Suddenly deprived of their credit standing, or having it replaced with that of a criminal or deceased person, can send anyone tumbling down the economic ladder. A growing number of Americans are not fighting their way back up. In many of these cases, their loss is a windfall gain for the people that put them there.
It’s a lot to unpack.
The economy runs on credit at all levels. Personal credit is a commodity supplied by three main corporations. Equifax, Experian, and Transunion all sell Credit reports to companies looking to hire employees or finance purchases. Making and spending money are the essence of any economy. An individual’s place in that economy, and any opportunities they might get to improve it, are determined by their credit report. A person’s credit report decides where they start in an economy, and largely predicts how far they will be able to go. It is probably the most determinative factor in an adult citizen’s life.*
Millions of Americans are trying to dispute credit reports every month, with the numbers growing. While they wait for the errors to be corrected, the three main corporations mentioned above have built machines to slow or prevent their lives from being restored. The more they can slow the process, the less money they have to spend. And they are openly circumventing the laws and rules that (bipartisan) Congressional committees have put in place.
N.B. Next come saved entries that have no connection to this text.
(** C10, amended. When a run raises, the object it was called on is not
    marked and its declaration is unchanged, so the next run starts again with
    the directory's own steps and goes through the children in order.  When
    the run has raised in the turn of a child, the children before it have
    completed: of these the command of an ordinary file is run again, and a
    nested directory is marked and contributes nothing; the child in whose
    turn the run has raised, if a nested directory, is what its own aborted
    run has left of it, so that the same holds of it; the children after it
    were not started and are as they were. *)
Theorem do_abort_resumes (self : FileStructure) (w : World)
    (self' : FileStructure) (w' : World) (e : exn) :
  FileStructure_do self w = (self', w', Raise e) →
  commands_run self' = false
  ∧ unmark self' = unmark self
  ∧ steps self' =
    own_steps self ++
    child_steps steps (prompt self) (list_dir self') (list_dir_file_commands self)
  ∧ (delegated self →
     ((run_steps (own_steps self) w = (w', Raise e) ∧ list_dir self' = list_dir self)
      ∨ (∃ w0 w1 before child after before' child' file_command,
           run_steps (own_steps self) w = (w0, Ok ()) ∧
           list_dir self = before ++ child :: after ∧
           list_dir self' = before' ++ child' :: after ∧
           Forall2 completed before before' ∧
           run_steps (child_steps steps (prompt self) before (list_dir_file_commands self))
             w0 = (w1, Ok ()) ∧
           list_dir_file_commands self !! length before = Some file_command ∧
           aborted e w1 w' (prompt self) file_command child child' ∧
           steps self' =
             own_steps self ++
             leaf_steps (prompt self) before (list_dir_file_commands self) ++
             child_steps steps (prompt self) (child' :: after)
               (drop (length before) (list_dir_file_commands self))))
     ∧ ∀ w2, run_steps (steps self') w2 =
             ((FileStructure_do self' w2).1.2, (FileStructure_do self' w2).2)).
Proof.
  intros Hdo.
  pose proof (do_Raise_unmarked _ _ _ _ _ Hdo) as Hflag.
  pose proof (do_unmark self w) as Hdecl. rewrite Hdo in Hdecl. cbn in Hdecl.
  assert (steps self' =
          own_steps self ++
          child_steps steps (prompt self) (list_dir self') (list_dir_file_commands self))
    as Hsteps.
  { rewrite <- (own_steps_unmark self), <- Hdecl, own_steps_unmark.
    rewrite <- (prompt_unmark self), <- (list_dir_file_commands_unmark self), <- Hdecl.
    rewrite prompt_unmark, list_dir_file_commands_unmark.
    destruct self' as [pr m c sc l lc d run]. cbn in Hflag. by subst run. }
  split_and!; [done | done | done |].
  intros Hd. split.
  - rewrite Hsteps. clear Hsteps Hdecl Hflag.
    destruct self as [pr m c sc l lc d run]. rewrite own_steps_run.
    rewrite FileStructure_do_eq in Hdo. destruct run; [done |].
    cbn [list_dir list_dir_file_commands prompt]. cbn in Hd.
    destruct (match sc with Some _ => _ | None => _ end) as [w1 [[]|e1]].
    2:{ injection Hdo as <- <- <-. by left. }
    destruct (match c with Some _ => _ | None => _ end) as [w2 [[]|e2]].
    2:{ injection Hdo as <- <- <-. by left. }
    destruct (do_children FileStructure_do pr l lc w2) as [[l' w3] [[]|e3]] eqn:Hch;
      [done |].
    injection Hdo as <- <- <-. right.
    destruct (do_children_Raise _ _ _ _ _ _ _ Hd Hch)
      as (w4 & before & child & after & before' & child' & fc
          & -> & -> & Hbefore & Hrun & Hfc & Hab).
    exists w2, w4, before, child, after, before', child', fc. split_and!; try done.
    cbn [list_dir]. f_equal. rewrite child_steps_app.
    rewrite (child_steps_completed _ _ _ _ Hbefore).
    by rewrite (Forall2_length _ _ _ Hbefore).
  - intros w2. apply do_agrees_all.
    apply delegated_unmark. rewrite Hdecl. by apply delegated_unmark.
Qed.

Lemma do_abort_resumes_witness :
  commands_run (abort_root true) = false
  ∧ steps (abort_root true) = [FileStep PRESENT (T // "b.txt") true]
  ∧ ((run_steps (own_steps (abort_root false)) empty_world =
        (abort_world, Raise AssertionError)
      ∧ list_dir (abort_root true) = list_dir (abort_root false))
     ∨ (∃ w0 w1 before child after before' child' file_command,
          run_steps (own_steps (abort_root false)) empty_world = (w0, Ok ()) ∧
          list_dir (abort_root false) = before ++ child :: after ∧
          list_dir (abort_root true) = before' ++ child' :: after ∧
          Forall2 completed before before' ∧
          run_steps (child_steps steps (prompt (abort_root false)) before
                       (list_dir_file_commands (abort_root false))) w0 = (w1, Ok ()) ∧
          list_dir_file_commands (abort_root false) !! length before = Some file_command ∧
          aborted AssertionError w1 abort_world (prompt (abort_root false)) file_command
            child child' ∧
          steps (abort_root true) =
            own_steps (abort_root false) ++
            leaf_steps (prompt (abort_root false)) before
              (list_dir_file_commands (abort_root false)) ++
            child_steps steps (prompt (abort_root false)) (child' :: after)
              (drop (length before) (list_dir_file_commands (abort_root false))))).
Proof.
  destruct (do_abort_resumes (abort_root false) empty_world (abort_root true)
              abort_world AssertionError) as (Hflag & _ & Hsteps & Hshape).
  - vm_compute. reflexivity.
  - split; [exact Hflag |]. split; [rewrite Hsteps; reflexivity |].
    apply Hshape. cbn. tauto.
Defined.

(** ** The claims on the accessors *)

Lemma elem_of_rev {A} (x : A) (l : list A) : x ∈ rev l ↔ x ∈ l.
Proof. by rewrite !list_elem_of_In, <- in_rev. Qed.

Lemma strip_leading_slashes_no_slash (key : str) :
  "/"%char ∉ key →
  strip_leading_slashes key = match key with [] => Raise IndexError | _ => Ok key end.
Proof.
  destruct key as [|c key]; [done |]. intros Hc. cbn.
  destruct (decide (c = "/"%char)) as [->|]; [| done].
  exfalso. apply Hc. left.
Qed.

Lemma strip_trailing_slashes_no_slash (key : str) :
  "/"%char ∉ key →
  strip_trailing_slashes key = match key with [] => Raise IndexError | _ => Ok key end.
Proof.
  intros Hc. unfold strip_trailing_slashes.
  rewrite strip_leading_slashes_no_slash by (by rewrite elem_of_rev).
  destruct (rev key) as [|c k] eqn:Hrev.
  - apply (f_equal (@rev _)) in Hrev. rewrite rev_involutive in Hrev. by subst.
  - assert (rev (c :: k) = key) as Hk by (by rewrite <- Hrev, rev_involutive).
    unfold mbind, result_bind, mret, result_ret. rewrite Hk.
    destruct key; [done | done].
Qed.

(** Whatever the key, [__getitem__] answers with a path. *)
Lemma getitem_body_Ok_path rec self key v :
  (∀ s k v, rec s k = Ok v → ∃ p, v = APath p) →
  getitem_body rec self key = Ok v → ∃ p, v = APath p.
Proof.
  intros Hrec. unfold getitem_body.
  destruct (decide _); [intros [= <-]; eauto |].
  destruct (strip_leading_slashes key) as [k1|]; cbn; [| done].
  destruct (strip_trailing_slashes k1) as [k2|]; cbn; [| done].
  destruct (Py.contains _ _).
  - destruct (subscript_all _ _ _); cbn; [intros [= <-]; eauto | done].
  - destruct (dict_dir self !! k2); [| done].
    destruct (list_dir self !! _); cbn; [intros [= <-]; eauto | done].
Qed.

(** X11. Indexing (and with it division) never gives a nested structure:
    whatever the key, a lookup that returns gives a path. *)
Theorem getitem_Ok_path self key v :
  __getitem__ self key = Ok v → ∃ p, v = APath p.
Proof.
  unfold __getitem__. cbn [getitem_fuel]. apply getitem_body_Ok_path.
  intros s k v'. apply getitem_body_Ok_path. done.
Qed.

Lemma getitem_Ok_path_witness : ∃ p, APath (T // "xyz") = APath p.
Proof.
  apply (getitem_Ok_path (example_root false) "xyz"). vm_compute. reflexivity.
Defined.

(** A key of one segment: the entry of [dict_dir], turned into a path. *)
Lemma getitem_body_single_segment rec self (key : str) i child :
  key ≠ [] → "/"%char ∉ key →
  dict_dir self !! key = Some i → list_dir self !! i = Some child →
  getitem_body rec self key = Ok (APath (_as_path child)).
Proof.
  intros Hne Hslash Hdict Hlist. unfold getitem_body.
  destruct (decide _) as [[->| ->]|_]; [done | | ].
  { exfalso. apply Hslash. left. }
  assert (match key with [] => Raise IndexError | _ => Ok key end = Ok key) as Hm
    by (by destruct key).
  rewrite strip_leading_slashes_no_slash, Hm by done.
  unfold mbind, result_bind at 1.
  rewrite strip_trailing_slashes_no_slash, Hm by done.
  unfold mbind, result_bind at 1. unfold Py.contains.
  rewrite bool_decide_eq_false_2 by done.
  by rewrite Hdict, Hlist.
Qed.

Lemma getitem_single_segment self (key : str) i child :
  key ≠ [] → "/"%char ∉ key →
  dict_dir self !! key = Some i → list_dir self !! i = Some child →
  __getitem__ self key = Ok (APath (_as_path child)).
Proof. apply getitem_body_single_segment. Qed.

Lemma split_elem c (s : str) :
  c ∈ s → ∃ f0 f1 rest, Py.split c s = f0 :: f1 :: rest.
Proof.
  induction s as [|d s IH]; [by intros ?%elem_of_nil |].
  intros Hin. cbn. destruct (decide (d = c)) as [->|Hne].
  - destruct s; cbn; [eauto |]. destruct (decide _); [eauto |].
    destruct (Py.split c s) eqn:?; eauto.
  - apply elem_of_cons in Hin as [->|Hin]; [done |].
    destruct (IH Hin) as (f0 & f1 & rest & ->). eauto.
Qed.

(** A key of several segments: the first lookup gives a path (or raises),
    and a path cannot be subscripted. *)
Lemma getitem_several_segments_raises self (key k1 k2 : str) :
  ¬ (key = "" ∨ key = "/") →
  strip_leading_slashes key = Ok k1 →
  strip_trailing_slashes k1 = Ok k2 →
  "/"%char ∈ k2 →
  ∃ e, __getitem__ self key = Raise e.
Proof.
  intros Hkey H1 H2 Hin. unfold __getitem__. cbn [getitem_fuel]. unfold getitem_body at 1.
  destruct (decide _) as [?|_]; [done |].
  rewrite H1. unfold mbind, result_bind at 1. rewrite H2.
  unfold mbind, result_bind at 1.
  unfold Py.contains. rewrite bool_decide_eq_true_2 by done.
  destruct (split_elem _ _ Hin) as (f0 & f1 & rest & ->).
  cbn [subscript_all subscript].
  destruct (getitem_body _ self f0) as [v|e] eqn:Hv; cbn; [| eauto].
  apply getitem_body_Ok_path in Hv as [p ->]; [| done]. cbn. eauto.
Qed.

(** C1. On the structure of [example_text], whose child [xyz] is a nested
    directory, [root["xyz"]] is the path [T/xyz] and not the nested object;
    the entry of an ordinary file is its path. *)
Theorem getitem_directory_is_a_path :
  parse example_text true = Ok (example_root false)
  ∧ dict_dir (example_root false) !! ("xyz" : str) = Some 0%nat
  ∧ list_dir (example_root false) !! 0%nat = Some (AFileStructure (example_xyz false))
  ∧ __getitem__ (example_root false) "xyz" = Ok (APath (T // "xyz"))
  ∧ __getitem__ (example_root false) "xyz" ≠ Ok (AFileStructure (example_xyz false))
  ∧ __getitem__ (example_xyz false) "x.txt" = Ok (APath (T // "xyz" // "x.txt")).
Proof.
  split_and!; try (vm_compute; reflexivity).
  assert (__getitem__ (example_root false) "xyz" = Ok (APath (T // "xyz"))) as ->
    by (vm_compute; reflexivity).
  discriminate.
Qed.

(** C2. On the same structure the key [xyz/x.txt] raises [TypeError], for
    indexing and for division: the lookup of [xyz] has produced a path, and
    the second segment subscripts that path. *)
Theorem getitem_two_segments_raises :
  parse example_text true = Ok (example_root false)
  ∧ __getitem__ (example_root false) "xyz/x.txt" = Raise TypeError
  ∧ __truediv__ (example_root false) "xyz/x.txt" = Raise TypeError.
Proof. split_and!; vm_compute; reflexivity. Qed.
These corporations, Transunion, Experian, and Equifax are collectively referred to as the CRA’s, or nationwide credit reporting agencies. They provide the essential commodity of credit reports. The data that they package and render into this commodity is obtained from Data Furnishers, who we will examine later.
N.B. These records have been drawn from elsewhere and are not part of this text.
(* ===== verification/_CoqProject ===== *)
-Q . S2P
Prelude.v
Memory.v
DList.v
Buddy.v
BuddyPartition.v
BuddyInv.v
BuddySpec.v
BuddyInit.v
BuddyProps.v
BuddyRun.v
Strings.v
Libc.v
Slab.v
SlabSpec.v
Slob.v
SlobSpec.v
SlobPage.v
SlobInv.v
SlobOps.v
SlobRun.v
Slub.v
SlubSpec.v
KAlloc.v
Bump.v
Stack.v
Unified.v
UnifiedSpec.v
StackSpec.v
Mm.v
Vmm.v
Swap.v
SwapSpec.v
Paging.v
VmmSpec.v
Cow.v
PageReplacement.v
PageReplacementSpec.v
CowSpec.v
Keyboard.v
KeyboardSpec.v
Pit.v
FileTree.v
Filesystem.v
FileTreeSpec.v
FilesystemSpec.v
Process.v
Arch.v
ArchSpec.v
SchedSpec.v
Bytes.v
Chars.v
BlockDevice.v
BlockDeviceSpec.v
Ext2.v
Ext2Spec.v
Ext2DirSpec.v
Fault.v
FaultSpec.v
Vfs.v
Devices.v
IntrusiveList.v
Ports.v
Ata.v
AtaSpec.v
Storage.v
X86.v
X86Spec.v
Elf.v
ElfSpec.v
Environment.v
EnvironmentSpec.v
Syscalls.v
SyscallsSpec.v
Console.v
ConsoleSpec.v
Shell.v
ShellSpec.v
Cxx.v
Stats.v
Boot.v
A CRA profits from its products whether the information is accurate or not. Selling wrongful or mistaken data does not cost these corporations anything, but correcting that data does. In a logical world, the cost of repairing data mistakes (and people’s lives) would be factored into the process of making profits from that data. That is the opposite of what has happened. The CRAs are an industry that exploded into unregulated productivity, far faster than any attempts to deal with the hardships that industry is creating for people.
The pandemic increased hardship all around, leading to a significant percentage of the population needing to rely on its credit in order to survive. Depriving vulnerable people access to that credit further adds to the growing wave of economic loss and suffering.
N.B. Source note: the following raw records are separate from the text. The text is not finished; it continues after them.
(** [for_ n body s]: [for (i = 0; i < n; i++) body], [i] as a [Z]. *)
Fixpoint for_from {S : Type} (i : Z) (n : nat) (body : Z → S → S) (s : S) : S :=
  match n with
  | O => s
  | Datatypes.S n' => for_from (i + 1) n' body (body i s)
  end.
Definition for_ {S : Type} (n : Z) (body : Z → S → S) (s : S) : S :=
  for_from 0 (Z.to_nat n) body s.

Lemma for_from_inv {S} (I : Z → S → Prop) body n i s :
  I i s → (∀ j s', i <= j < i + Z.of_nat n → I j s' → I (j + 1) (body j s')) →
  I (i + Z.of_nat n) (for_from i n body s).
Proof.
  revert i s. induction n as [|n IH]; intros i s H0 Hs; cbn [for_from].
  - change (Z.of_nat 0) with 0. by rewrite Z.add_0_r.
  - replace (i + Z.of_nat (Datatypes.S n)) with ((i + 1) + Z.of_nat n) by lia.
    apply IH; [apply Hs; [lia|done]|]. intros j s' Hj. apply Hs. lia.
Qed.

Lemma for_inv {S} (I : Z → S → Prop) body n s :
  0 <= n → I 0 s → (∀ j s', 0 <= j < n → I j s' → I (j + 1) (body j s')) →
  I n (for_ n body s).
Proof.
  intros Hn H0 Hs. unfold for_.
  pose proof (for_from_inv I body (Z.to_nat n) 0 s H0) as H.
  rewrite Z2Nat.id in H by done. apply H. intros j s' Hj. apply Hs. lia.
Qed.

(** Arrays indexed by a [Z]; the default is what a static array holds. *)
Definition zget {A} (d : A) (l : list A) (i : Z) : A :=
  if decide (0 <= i) then nth (Z.to_nat i) l d else d.
Definition zset {A} (l : list A) (i : Z) (x : A) : list A :=
  if decide (0 <= i) then <[Z.to_nat i := x]> l else l.

Lemma zset_length {A} (l : list A) i x : length (zset l i x) = length l.
Proof. unfold zset. case_decide; [apply length_insert|done]. Qed.

Lemma zget_zset_eq {A} (d : A) l i x :
  0 <= i < Z.of_nat (length l) → zget d (zset l i x) i = x.
Proof.
  intros Hi. unfold zget, zset. repeat case_decide; try lia.
  rewrite nth_lookup, list_lookup_insert_eq; [done|lia].
Qed.

Lemma zget_zset_ne {A} (d : A) l i j x :
  i ≠ j → zget d (zset l i x) j = zget d l j.
Proof.
  intros Hij. unfold zget, zset. repeat case_decide; try done.
  rewrite !nth_lookup. f_equal. apply list_lookup_insert_ne. lia.
Qed.

Lemma zget_zset {A} (d : A) l i j x :
  0 <= i < Z.of_nat (length l) →
  zget d (zset l i x) j = if decide (i = j) then x else zget d l j.
Proof.
  intros Hi. case_decide as E; [subst; by apply zget_zset_eq|by apply zget_zset_ne].
Qed.

Lemma zget_out {A} (d : A) l i : i < 0 ∨ Z.of_nat (length l) <= i → zget d l i = d.
Proof.
  intros Hi. unfold zget. case_decide; [|done]. apply nth_overflow. lia.
Qed.

Lemma zget_cons {A} (d : A) x l i :
  zget d (x :: l) i = if decide (i = 0) then x else zget d l (i - 1).
Proof.
  unfold zget. repeat case_decide; subst; try done; try lia.
  replace (Z.to_nat i) with (S (Z.to_nat (i - 1))) by lia. done.
Qed.

(** ** Bits *)

Lemma testbit_clear_set x n m :
  0 <= n → Z.testbit (Z.lor x (Z.shiftl 1 n)) m = (m =? n) || Z.testbit x m.
Proof.
  intros Hn. rewrite Z.lor_spec. rewrite Z.shiftl_1_l, Z.pow2_bits_eqb by lia.
  rewrite orb_comm. f_equal. apply Z.eqb_sym.
Qed.

Lemma testbit_ldiff_bit x n m :
  0 <= n → Z.testbit (Z.ldiff x (Z.shiftl 1 n)) m = negb (m =? n) && Z.testbit x m.
Proof.
  intros Hn. rewrite Z.ldiff_spec. rewrite Z.shiftl_1_l, Z.pow2_bits_eqb by lia.
  rewrite andb_comm. f_equal. by rewrite Z.eqb_sym.
Qed.

(** Or-ing low bits into a multiple of [2 ^ n] adds them. *)
Lemma lor_low_add x b n : 0 <= n → 0 <= b < 2 ^ n → Z.lor (x * 2 ^ n) b = x * 2 ^ n + b.
Proof.
  intros Hn Hb. symmetry. apply Z.add_nocarry_lor. apply Z.bits_inj'. intros m Hm.
  rewrite Z.land_spec, Z.bits_0. destruct (Z.ltb_spec m n).
  - by rewrite Z.mul_pow2_bits_low by lia.
  - destruct (decide (b = 0)) as [->|Hb0]; [by rewrite Z.bits_0, andb_false_r|].
    rewrite (Z.bits_above_log2 b m), andb_false_r; [done|lia|].
    apply Z.lt_le_trans with n; [|lia]. apply Z.log2_lt_pow2; lia.
Qed.

(** [x & ~(2 ^ n - 1)] on 32-bit words rounds down to a multiple of [2 ^ n]. *)
Lemma land_align x n :
  0 <= n → 0 <= x < 2 ^ 32 → Z.land x (u32 (Z.lnot (2 ^ n - 1))) = x / 2 ^ n * 2 ^ n.
Proof.
  intros Hn Hx. unfold u32. rewrite <- Z.land_ones by lia.
  rewrite (Z.land_comm (Z.lnot _)), Z.land_assoc, (Z.land_ones x 32), Z.mod_small by lia.
  replace (2 ^ n - 1) with (Z.ones n) by (rewrite Z.ones_equiv; lia).
  rewrite <- Z.ldiff_land, Z.ldiff_ones_r by done.
  by rewrite Z.shiftl_mul_pow2, Z.shiftr_div_pow2.
Qed.

(** [x & (1 << n)] tests bit [n]. *)
Lemma has_flag_bit x n : 0 <= n → has_flag x (Z.shiftl 1 n) = Z.testbit x n.
Proof.
  intros Hn. unfold has_flag. rewrite Z.shiftl_1_l.
  assert (Z.land x (2 ^ n) = if Z.testbit x n then 2 ^ n else 0) as ->.
  { apply Z.bits_inj'. intros m Hm. rewrite Z.land_spec, Z.pow2_bits_eqb by lia.
    destruct (Z.eqb_spec n m) as [->|Hne].
    - destruct (Z.testbit x m) eqn:E; simpl.
      + by rewrite Z.pow2_bits_true by lia.
      + by rewrite Z.bits_0.
    - rewrite andb_false_r. destruct (Z.testbit x n).
      + by rewrite Z.pow2_bits_false by lia.
      + by rewrite Z.bits_0. }
  destruct (Z.testbit x n); [|done].
  assert (0 < 2 ^ n) by (apply Z.pow_pos_nonneg; lia).
  apply negb_true_iff, Z.eqb_neq. lia.
Qed.

(** ** Automation *)

(** Turn boolean comparisons of the code into propositions. *)
Ltac zify_bool :=
  repeat match goal with
  | H : _ && _ = true |- _ => apply andb_true_iff in H as [? ?]
  | H : _ || _ = false |- _ => apply orb_false_iff in H as [? ?]
  | H : negb _ = true |- _ => apply negb_true_iff in H
  | H : negb _ = false |- _ => apply negb_false_iff in H
  | H : (_ =? _) = true |- _ => apply Z.eqb_eq in H
  | H : (_ =? _) = false |- _ => apply Z.eqb_neq in H
  | H : (_ <? _) = true |- _ => apply Z.ltb_lt in H
  | H : (_ <? _) = false |- _ => apply Z.ltb_ge in H
  | H : (_ <=? _) = true |- _ => apply Z.leb_le in H
  | H : (_ <=? _) = false |- _ => apply Z.leb_gt in H
  end.

(** Case analysis on the boolean condition of the [if] in the goal. *)
Ltac case_if :=
  match goal with
  | |- context [if ?b then _ else _] => destruct b eqn:?; zify_bool
  end.

(** Invert a monadic run in a hypothesis. *)
Ltac oinv :=
  repeat match goal with
  | H : obind ?x _ = Done _ |- _ =>
    let a := fresh "a" in let E := fresh "E" in
    apply obind_Done in H as (a & E & H); simpl in H
  | H : Done _ = Done _ |- _ => injection H as H; subst
  | H : Stuck = Done _ |- _ => discriminate H
  | H : OutOfFuel = Done _ |- _ => discriminate H
  end.

Create HintDb kmos.
#[export] Hint Resolve u8_range u32_range u64_range : kmos.
#[export] Hint Rewrite @zset_length : kmos.

Lemma zset_id {A} (d : A) l i : 0 <= i < Z.of_nat (length l) → zset l i (zget d l i) = l.
Proof.
  intros Hi. unfold zset, zget. repeat case_decide; try lia. apply list_insert_id.
  rewrite nth_lookup. destruct (lookup_lt_is_Some_2 l (Z.to_nat i)) as [x Hx]; [lia|].
  by rewrite Hx.
Qed.

(** [for_] with a body that may stop the run. *)
Fixpoint ofor_from {S : Type} (i : Z) (n : nat) (body : Z → S → outcome S) (s : S) : outcome S :=
  match n with
  | O => Done s
  | Datatypes.S n => let* s := body i s in ofor_from (i + 1) n body s
  end.
Definition ofor {S : Type} (n : Z) (body : Z → S → outcome S) (s : S) : outcome S :=
  ofor_from 0 (Z.to_nat n) body s.

(** The length of a list as a machine integer. *)
Definition zlen {A} (l : list A) : Z := Z.of_nat (length l).

Lemma zlen_cons {A} (x : A) l : zlen (x :: l) = 1 + zlen l.
Proof. unfold zlen. simpl. lia. Qed.
Lemma zlen_nonneg {A} (l : list A) : 0 <= zlen l.
Proof. unfold zlen. lia. Qed.

Lemma zlen_app {A} (l1 l2 : list A) : zlen (l1 ++ l2) = zlen l1 + zlen l2.
Proof. unfold zlen. rewrite length_app. lia. Qed.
The government body attempting to monitor and regulate the three main CRAs is the Consumer Financial Protection Bureau, or CFPB. As these two groups struggle over rules to protect people, the gap between regulations and compliance continues to widen. More and more Americans are trying to dispute credit report mistakes every year, and the rising number of those dispute claims that are being dismissed or denied has been kept from the CFPB until recently. The scope of the problem that was being covered up came to light and led to an October 13th letter from the Select Congressional Subcommittee on the Corona Virus to the Director of the Consumer Financial Protection Bureau (CFPB), Rohit Chopra.
In that letter, the destructive and potentially sinister actions of the CRAs and their Data Furnishers were brought out.
What had become apparent was that the CRAs are using their Data Furnishers to effectively launder claimant’s disputed credit reports out of the system entirely. Over half of the disputed Experian credit reports were farmed out to Data Furnishers last year. More than 60% of Equifax credit reports, and 80% of the Transunion credit reports that were disputed got farmed out in the same year.
After several years of scrutiny, it has come to the attention of the CFPB that the practices of these Data Furnishers has been to reject over half of the claims on loopholes that do not even require that the envelopes the disputes come in be opened. They are rejecting disputes wholesale because of reasons as simple as envelope, font, and color of print ink.
Millions of Americans’ last shot at financial redemption are being thrown away, unopened. Even preparing their request for relief by using the templates provided by U.S. government websites can cause a person’s claim to be disqualified. It adds insult to injury. Consider that after a person has been financially ruined and made to prepare elaborate written proofs with documentation, that those proofs will be summarily discarded, never even to be read.
It is hoped that such a glaring fact as that may stir peoples’ attention to this problem when individual narratives and sheer weight of numbers have failed.
This unregulated wave of Americans being unfairly kicked out of the productive class has only begun. Many more lives will be destroyed so these three corporations may continue to profit without limit.
We at Consumer Attorneys believe that citizens deserve better, and we support the efforts of the CFPB to bring the practices of the CRAs and their Data Furnishers further into the light of public scrutiny.